» Problem description
Count the lines in the records below that contain the word "Inductive", and give that figure alone.

» Stored data entries
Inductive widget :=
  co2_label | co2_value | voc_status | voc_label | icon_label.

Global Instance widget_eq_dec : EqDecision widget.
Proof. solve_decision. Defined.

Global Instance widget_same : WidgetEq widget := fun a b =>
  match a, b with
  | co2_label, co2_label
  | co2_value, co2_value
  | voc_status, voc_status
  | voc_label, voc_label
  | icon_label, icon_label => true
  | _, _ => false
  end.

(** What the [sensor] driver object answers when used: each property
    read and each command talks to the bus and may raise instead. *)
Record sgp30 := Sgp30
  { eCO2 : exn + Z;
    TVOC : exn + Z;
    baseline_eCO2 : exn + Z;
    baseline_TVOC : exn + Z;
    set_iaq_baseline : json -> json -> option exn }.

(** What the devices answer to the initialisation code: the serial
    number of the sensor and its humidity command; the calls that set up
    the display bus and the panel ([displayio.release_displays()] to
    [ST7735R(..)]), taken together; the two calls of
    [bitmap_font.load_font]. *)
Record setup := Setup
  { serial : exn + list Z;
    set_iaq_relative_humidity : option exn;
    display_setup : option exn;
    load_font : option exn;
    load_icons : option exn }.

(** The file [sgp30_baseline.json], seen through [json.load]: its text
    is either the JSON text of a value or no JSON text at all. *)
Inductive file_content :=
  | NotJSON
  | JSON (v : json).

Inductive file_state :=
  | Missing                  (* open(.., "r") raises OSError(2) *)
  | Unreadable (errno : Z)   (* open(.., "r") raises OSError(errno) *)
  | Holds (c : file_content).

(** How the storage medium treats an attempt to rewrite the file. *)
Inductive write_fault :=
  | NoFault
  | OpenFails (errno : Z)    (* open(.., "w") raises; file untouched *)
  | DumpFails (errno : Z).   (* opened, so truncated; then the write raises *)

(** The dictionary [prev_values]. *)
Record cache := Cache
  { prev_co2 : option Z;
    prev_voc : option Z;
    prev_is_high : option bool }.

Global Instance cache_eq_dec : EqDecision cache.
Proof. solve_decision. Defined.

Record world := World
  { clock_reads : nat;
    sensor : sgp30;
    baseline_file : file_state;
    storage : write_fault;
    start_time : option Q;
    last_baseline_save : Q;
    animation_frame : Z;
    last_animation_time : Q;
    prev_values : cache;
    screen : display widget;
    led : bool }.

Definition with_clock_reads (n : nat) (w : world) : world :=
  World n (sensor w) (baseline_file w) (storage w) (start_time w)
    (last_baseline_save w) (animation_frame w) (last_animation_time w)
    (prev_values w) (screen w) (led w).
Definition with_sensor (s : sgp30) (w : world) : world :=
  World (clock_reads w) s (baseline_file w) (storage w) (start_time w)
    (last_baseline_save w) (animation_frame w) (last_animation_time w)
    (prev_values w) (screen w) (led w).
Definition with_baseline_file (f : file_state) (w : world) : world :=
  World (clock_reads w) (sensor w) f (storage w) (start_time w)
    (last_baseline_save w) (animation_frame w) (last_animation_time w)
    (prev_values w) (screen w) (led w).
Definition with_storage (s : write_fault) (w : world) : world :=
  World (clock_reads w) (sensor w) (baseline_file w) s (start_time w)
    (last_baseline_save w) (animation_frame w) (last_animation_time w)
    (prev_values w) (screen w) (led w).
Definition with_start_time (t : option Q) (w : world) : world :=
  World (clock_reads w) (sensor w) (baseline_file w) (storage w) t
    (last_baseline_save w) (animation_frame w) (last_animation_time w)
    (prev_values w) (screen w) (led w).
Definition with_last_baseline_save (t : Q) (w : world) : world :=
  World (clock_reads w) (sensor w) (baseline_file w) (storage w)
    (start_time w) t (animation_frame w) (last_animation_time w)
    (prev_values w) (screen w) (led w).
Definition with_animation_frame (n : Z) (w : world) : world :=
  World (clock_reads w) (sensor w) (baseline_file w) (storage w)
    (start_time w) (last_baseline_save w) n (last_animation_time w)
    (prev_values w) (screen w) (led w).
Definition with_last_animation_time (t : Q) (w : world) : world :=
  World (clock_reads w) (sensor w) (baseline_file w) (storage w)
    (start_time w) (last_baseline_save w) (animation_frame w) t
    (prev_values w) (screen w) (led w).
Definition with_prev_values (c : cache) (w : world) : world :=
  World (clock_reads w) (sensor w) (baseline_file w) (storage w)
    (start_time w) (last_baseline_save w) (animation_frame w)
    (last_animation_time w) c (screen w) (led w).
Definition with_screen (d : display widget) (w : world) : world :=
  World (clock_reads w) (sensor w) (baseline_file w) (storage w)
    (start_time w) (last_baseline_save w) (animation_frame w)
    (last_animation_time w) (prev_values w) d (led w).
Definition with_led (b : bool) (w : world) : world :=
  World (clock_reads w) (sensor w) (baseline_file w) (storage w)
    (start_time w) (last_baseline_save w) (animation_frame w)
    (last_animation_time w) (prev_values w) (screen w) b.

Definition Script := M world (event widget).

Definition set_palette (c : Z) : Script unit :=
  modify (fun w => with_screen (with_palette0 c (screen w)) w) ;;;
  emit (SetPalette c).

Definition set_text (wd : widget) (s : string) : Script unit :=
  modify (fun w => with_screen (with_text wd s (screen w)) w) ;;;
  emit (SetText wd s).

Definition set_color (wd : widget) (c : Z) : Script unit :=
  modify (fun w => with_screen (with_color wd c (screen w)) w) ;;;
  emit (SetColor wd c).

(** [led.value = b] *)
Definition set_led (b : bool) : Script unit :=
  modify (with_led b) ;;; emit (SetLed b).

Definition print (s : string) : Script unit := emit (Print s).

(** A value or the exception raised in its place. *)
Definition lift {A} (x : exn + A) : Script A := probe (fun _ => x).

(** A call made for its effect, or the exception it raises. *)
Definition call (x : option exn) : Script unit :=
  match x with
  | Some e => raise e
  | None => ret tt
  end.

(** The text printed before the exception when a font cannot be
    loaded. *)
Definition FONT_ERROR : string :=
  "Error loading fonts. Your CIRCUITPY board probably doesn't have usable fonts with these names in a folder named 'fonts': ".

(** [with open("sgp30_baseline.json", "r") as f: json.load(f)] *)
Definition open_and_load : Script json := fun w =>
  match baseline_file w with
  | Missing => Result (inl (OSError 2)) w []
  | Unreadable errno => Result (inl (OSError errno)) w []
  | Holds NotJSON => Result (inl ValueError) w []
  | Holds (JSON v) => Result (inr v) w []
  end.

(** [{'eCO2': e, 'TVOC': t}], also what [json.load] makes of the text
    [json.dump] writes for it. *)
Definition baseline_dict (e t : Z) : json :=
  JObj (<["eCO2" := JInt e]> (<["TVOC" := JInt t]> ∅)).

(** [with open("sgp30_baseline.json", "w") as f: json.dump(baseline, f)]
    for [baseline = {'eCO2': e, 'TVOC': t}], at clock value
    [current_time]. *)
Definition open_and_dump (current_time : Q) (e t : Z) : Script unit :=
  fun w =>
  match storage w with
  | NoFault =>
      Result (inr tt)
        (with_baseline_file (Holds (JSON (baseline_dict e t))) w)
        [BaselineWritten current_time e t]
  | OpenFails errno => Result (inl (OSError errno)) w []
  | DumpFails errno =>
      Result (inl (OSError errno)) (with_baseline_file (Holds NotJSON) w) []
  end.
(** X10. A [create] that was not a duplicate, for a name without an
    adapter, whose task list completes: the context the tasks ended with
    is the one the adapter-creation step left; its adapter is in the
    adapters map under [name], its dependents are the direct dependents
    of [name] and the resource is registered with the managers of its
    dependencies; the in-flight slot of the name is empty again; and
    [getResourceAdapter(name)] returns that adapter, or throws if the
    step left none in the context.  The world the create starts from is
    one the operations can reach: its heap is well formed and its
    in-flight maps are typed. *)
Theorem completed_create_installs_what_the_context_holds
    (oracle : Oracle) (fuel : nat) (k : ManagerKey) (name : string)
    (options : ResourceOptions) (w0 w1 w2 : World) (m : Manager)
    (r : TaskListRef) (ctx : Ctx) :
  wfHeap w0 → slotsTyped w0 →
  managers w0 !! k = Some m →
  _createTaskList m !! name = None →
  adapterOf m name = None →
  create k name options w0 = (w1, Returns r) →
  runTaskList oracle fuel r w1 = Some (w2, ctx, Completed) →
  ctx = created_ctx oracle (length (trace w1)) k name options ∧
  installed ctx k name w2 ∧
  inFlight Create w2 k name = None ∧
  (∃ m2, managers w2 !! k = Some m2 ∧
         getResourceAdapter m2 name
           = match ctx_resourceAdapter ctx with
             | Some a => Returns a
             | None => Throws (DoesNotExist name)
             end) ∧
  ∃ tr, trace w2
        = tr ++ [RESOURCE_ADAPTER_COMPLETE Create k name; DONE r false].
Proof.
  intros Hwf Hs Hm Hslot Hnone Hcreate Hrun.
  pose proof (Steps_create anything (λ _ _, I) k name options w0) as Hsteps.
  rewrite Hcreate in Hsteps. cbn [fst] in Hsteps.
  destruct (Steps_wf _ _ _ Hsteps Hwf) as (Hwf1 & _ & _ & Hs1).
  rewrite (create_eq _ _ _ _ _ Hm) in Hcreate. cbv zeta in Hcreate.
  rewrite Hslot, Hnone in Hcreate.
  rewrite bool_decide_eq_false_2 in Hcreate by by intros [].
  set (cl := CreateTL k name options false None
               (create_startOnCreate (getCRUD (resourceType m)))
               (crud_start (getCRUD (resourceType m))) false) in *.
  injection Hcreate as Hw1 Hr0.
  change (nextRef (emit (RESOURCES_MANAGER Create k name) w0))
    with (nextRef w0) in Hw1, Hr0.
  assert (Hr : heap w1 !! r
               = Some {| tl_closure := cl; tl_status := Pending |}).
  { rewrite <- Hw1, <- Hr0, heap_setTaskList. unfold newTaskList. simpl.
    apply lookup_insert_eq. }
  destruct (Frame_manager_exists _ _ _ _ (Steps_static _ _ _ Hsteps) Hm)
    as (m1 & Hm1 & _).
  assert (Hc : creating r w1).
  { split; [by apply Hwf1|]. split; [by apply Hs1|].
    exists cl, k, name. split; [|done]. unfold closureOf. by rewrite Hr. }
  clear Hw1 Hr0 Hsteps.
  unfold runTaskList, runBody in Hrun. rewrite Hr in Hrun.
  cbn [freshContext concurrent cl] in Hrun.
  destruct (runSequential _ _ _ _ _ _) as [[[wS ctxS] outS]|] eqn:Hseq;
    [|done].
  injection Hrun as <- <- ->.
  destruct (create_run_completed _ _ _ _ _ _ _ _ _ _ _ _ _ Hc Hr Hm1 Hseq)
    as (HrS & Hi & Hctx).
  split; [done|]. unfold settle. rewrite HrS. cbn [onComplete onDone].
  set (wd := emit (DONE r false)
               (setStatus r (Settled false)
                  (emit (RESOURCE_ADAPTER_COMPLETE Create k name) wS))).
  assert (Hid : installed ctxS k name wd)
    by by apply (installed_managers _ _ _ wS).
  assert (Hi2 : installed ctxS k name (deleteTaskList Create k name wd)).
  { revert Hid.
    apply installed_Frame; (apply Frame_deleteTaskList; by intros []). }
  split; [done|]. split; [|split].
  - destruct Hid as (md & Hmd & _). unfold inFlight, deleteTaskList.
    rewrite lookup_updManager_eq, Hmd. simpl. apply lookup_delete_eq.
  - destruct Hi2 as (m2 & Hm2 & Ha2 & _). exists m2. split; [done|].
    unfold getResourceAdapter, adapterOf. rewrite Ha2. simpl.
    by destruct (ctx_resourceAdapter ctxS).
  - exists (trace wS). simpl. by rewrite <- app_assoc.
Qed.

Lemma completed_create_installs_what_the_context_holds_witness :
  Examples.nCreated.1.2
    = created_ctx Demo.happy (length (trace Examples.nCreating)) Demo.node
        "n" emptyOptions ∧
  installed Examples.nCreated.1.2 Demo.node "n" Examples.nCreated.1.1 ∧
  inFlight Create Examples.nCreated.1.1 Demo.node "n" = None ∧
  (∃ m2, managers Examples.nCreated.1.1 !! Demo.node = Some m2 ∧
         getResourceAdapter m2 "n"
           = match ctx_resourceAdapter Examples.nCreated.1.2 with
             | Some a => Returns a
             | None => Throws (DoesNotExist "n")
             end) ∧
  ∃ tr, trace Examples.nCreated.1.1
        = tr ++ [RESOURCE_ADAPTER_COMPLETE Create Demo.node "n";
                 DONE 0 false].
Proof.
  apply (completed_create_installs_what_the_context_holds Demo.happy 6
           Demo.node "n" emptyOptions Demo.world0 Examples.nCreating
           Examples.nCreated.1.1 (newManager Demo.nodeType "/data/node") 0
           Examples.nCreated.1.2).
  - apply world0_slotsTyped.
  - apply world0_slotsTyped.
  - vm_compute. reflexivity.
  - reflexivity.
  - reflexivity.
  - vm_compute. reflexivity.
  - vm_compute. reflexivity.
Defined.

» Answer section
4